**ASSIGNED TASK**:
Copy the data exactly from the line that contains "(** [ps[i] = p]: bounds" through the line that contains "swap_ends ps i ;;;", keeping both end lines and leaving out everything else.

··········

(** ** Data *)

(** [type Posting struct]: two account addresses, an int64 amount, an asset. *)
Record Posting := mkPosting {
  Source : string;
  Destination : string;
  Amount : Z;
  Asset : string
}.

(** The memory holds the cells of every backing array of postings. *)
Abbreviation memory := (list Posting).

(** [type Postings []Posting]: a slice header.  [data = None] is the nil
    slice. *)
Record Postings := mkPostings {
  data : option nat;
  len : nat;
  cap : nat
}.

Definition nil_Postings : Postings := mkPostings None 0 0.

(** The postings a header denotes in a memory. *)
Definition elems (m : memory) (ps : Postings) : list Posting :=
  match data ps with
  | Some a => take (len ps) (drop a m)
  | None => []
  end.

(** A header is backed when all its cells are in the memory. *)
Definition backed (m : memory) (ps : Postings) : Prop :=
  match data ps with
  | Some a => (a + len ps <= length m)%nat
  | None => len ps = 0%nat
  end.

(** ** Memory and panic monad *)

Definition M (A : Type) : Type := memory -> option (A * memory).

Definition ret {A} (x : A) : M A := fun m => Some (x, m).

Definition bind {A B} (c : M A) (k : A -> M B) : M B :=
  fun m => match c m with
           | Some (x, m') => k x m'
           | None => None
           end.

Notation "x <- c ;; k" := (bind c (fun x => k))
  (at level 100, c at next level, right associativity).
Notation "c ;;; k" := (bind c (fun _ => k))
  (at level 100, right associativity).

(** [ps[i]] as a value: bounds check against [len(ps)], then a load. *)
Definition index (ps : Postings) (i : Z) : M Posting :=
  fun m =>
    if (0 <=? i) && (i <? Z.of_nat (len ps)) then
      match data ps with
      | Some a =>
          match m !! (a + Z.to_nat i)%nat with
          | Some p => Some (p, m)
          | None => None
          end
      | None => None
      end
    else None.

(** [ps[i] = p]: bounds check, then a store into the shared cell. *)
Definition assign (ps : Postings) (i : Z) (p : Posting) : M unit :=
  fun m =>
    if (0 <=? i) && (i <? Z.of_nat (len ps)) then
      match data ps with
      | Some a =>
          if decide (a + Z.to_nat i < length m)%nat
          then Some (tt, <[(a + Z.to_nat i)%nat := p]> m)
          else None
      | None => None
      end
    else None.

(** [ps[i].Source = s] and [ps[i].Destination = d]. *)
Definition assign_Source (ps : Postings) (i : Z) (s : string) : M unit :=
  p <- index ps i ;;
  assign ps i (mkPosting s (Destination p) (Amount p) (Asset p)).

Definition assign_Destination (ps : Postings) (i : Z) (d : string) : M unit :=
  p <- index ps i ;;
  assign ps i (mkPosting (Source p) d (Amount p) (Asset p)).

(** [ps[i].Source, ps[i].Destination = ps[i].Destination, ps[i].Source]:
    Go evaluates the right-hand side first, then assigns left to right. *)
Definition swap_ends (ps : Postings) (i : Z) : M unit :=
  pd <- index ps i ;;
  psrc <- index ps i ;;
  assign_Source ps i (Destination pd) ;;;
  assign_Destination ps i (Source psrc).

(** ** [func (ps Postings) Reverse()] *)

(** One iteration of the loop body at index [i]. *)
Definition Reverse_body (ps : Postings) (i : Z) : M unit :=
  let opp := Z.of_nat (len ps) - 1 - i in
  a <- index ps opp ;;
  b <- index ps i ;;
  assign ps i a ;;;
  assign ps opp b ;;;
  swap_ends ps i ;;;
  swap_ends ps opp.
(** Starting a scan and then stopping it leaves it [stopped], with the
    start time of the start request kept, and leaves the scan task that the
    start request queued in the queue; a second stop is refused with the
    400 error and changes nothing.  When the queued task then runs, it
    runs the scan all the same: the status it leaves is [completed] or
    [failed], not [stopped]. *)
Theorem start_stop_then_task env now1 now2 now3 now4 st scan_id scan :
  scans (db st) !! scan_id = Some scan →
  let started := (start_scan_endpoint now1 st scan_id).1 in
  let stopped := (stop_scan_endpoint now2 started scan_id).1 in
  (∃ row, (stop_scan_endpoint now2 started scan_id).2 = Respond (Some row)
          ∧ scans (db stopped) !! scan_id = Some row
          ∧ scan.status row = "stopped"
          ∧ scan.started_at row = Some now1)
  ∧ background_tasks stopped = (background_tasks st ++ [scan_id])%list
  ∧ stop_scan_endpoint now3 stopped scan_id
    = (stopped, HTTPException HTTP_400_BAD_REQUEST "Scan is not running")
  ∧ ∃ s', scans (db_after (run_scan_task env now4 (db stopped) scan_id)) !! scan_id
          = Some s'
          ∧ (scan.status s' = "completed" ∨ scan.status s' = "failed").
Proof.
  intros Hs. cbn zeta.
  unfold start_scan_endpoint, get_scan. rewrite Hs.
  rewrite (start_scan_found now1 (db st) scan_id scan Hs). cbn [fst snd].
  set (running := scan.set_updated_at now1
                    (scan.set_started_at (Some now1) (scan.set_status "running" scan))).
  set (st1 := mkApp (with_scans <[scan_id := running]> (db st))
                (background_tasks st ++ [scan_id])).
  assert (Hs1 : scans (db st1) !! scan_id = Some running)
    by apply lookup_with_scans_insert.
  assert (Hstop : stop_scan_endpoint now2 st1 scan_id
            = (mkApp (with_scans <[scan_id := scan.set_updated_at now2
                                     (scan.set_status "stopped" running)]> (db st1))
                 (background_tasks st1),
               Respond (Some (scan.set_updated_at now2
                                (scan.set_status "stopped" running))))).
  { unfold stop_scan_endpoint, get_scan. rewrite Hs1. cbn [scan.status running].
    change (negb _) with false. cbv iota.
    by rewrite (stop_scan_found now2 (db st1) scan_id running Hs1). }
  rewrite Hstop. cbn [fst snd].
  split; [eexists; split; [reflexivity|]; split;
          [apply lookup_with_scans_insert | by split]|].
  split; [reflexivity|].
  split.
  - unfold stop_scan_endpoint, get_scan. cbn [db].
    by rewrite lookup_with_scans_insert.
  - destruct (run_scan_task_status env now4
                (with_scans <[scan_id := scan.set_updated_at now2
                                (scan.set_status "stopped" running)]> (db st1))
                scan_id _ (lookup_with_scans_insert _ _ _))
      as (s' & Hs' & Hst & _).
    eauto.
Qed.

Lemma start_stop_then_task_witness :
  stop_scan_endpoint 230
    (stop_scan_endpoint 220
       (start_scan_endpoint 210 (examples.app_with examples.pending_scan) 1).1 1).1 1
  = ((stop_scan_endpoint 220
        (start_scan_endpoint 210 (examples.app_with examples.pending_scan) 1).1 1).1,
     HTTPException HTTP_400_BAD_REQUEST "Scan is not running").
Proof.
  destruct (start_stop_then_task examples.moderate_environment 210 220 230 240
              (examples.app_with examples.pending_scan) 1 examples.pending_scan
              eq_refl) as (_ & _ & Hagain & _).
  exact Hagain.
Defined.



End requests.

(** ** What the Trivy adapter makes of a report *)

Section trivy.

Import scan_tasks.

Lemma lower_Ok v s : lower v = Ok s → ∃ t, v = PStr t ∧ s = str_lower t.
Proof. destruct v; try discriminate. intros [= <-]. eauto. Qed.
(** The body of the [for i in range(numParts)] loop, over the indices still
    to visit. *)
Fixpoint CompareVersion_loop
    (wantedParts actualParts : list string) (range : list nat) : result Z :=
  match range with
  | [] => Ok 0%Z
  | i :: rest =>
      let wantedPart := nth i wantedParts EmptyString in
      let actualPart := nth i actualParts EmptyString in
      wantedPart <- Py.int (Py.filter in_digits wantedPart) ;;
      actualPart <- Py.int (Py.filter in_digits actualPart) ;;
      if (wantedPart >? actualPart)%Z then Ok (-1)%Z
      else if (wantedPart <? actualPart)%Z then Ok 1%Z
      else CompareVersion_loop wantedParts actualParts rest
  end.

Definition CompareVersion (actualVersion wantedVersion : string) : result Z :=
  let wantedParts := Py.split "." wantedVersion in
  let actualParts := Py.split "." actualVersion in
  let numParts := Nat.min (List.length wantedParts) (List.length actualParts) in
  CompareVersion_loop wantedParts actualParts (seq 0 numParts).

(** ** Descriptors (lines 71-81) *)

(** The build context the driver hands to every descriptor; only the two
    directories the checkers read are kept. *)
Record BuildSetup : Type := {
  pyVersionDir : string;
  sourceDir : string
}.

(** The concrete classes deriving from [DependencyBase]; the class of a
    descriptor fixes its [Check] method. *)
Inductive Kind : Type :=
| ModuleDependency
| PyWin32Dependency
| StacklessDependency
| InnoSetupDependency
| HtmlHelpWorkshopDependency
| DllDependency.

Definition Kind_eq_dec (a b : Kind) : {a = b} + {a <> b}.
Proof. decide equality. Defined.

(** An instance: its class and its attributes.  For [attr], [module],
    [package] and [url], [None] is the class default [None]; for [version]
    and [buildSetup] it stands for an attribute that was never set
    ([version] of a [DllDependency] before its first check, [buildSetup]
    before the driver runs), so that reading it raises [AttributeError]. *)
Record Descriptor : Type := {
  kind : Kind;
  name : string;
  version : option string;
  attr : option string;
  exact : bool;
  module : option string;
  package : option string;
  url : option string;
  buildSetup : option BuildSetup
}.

··········

**EXPECTED ANSWER**:
(** [ps[i] = p]: bounds check, then a store into the shared cell. *)
Definition assign (ps : Postings) (i : Z) (p : Posting) : M unit :=
  fun m =>
    if (0 <=? i) && (i <? Z.of_nat (len ps)) then
      match data ps with
      | Some a =>
          if decide (a + Z.to_nat i < length m)%nat
          then Some (tt, <[(a + Z.to_nat i)%nat := p]> m)
          else None
      | None => None
      end
    else None.

(** [ps[i].Source = s] and [ps[i].Destination = d]. *)
Definition assign_Source (ps : Postings) (i : Z) (s : string) : M unit :=
  p <- index ps i ;;
  assign ps i (mkPosting s (Destination p) (Amount p) (Asset p)).

Definition assign_Destination (ps : Postings) (i : Z) (d : string) : M unit :=
  p <- index ps i ;;
  assign ps i (mkPosting (Source p) d (Amount p) (Asset p)).

(** [ps[i].Source, ps[i].Destination = ps[i].Destination, ps[i].Source]:
    Go evaluates the right-hand side first, then assigns left to right. *)
Definition swap_ends (ps : Postings) (i : Z) : M unit :=
  pd <- index ps i ;;
  psrc <- index ps i ;;
  assign_Source ps i (Destination pd) ;;;
  assign_Destination ps i (Source psrc).

(** ** [func (ps Postings) Reverse()] *)

(** One iteration of the loop body at index [i]. *)
Definition Reverse_body (ps : Postings) (i : Z) : M unit :=
  let opp := Z.of_nat (len ps) - 1 - i in
  a <- index ps opp ;;
  b <- index ps i ;;
  assign ps i a ;;;
  assign ps opp b ;;;
  swap_ends ps i ;;;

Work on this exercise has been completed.